↓↓↓

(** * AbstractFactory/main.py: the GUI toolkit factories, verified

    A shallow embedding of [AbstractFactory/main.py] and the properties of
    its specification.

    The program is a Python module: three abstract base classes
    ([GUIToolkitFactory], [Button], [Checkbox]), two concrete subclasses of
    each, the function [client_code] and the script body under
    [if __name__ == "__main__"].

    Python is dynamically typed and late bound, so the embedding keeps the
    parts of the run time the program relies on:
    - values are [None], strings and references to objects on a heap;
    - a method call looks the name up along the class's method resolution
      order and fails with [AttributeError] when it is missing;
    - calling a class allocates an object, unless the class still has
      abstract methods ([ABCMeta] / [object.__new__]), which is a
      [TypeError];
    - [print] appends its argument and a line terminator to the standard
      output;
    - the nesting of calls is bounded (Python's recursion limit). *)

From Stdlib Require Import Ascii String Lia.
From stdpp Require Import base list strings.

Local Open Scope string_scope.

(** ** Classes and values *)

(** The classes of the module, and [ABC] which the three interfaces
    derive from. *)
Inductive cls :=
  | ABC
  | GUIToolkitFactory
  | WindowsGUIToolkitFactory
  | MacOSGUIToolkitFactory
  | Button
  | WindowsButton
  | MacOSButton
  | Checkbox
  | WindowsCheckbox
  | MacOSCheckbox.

↑↑↑

In the records above, find each line that holds the word "Import"; copy all such lines.

**WRITTEN RESPONSE:**
From Stdlib Require Import Ascii String Lia.
From stdpp Require Import base list strings.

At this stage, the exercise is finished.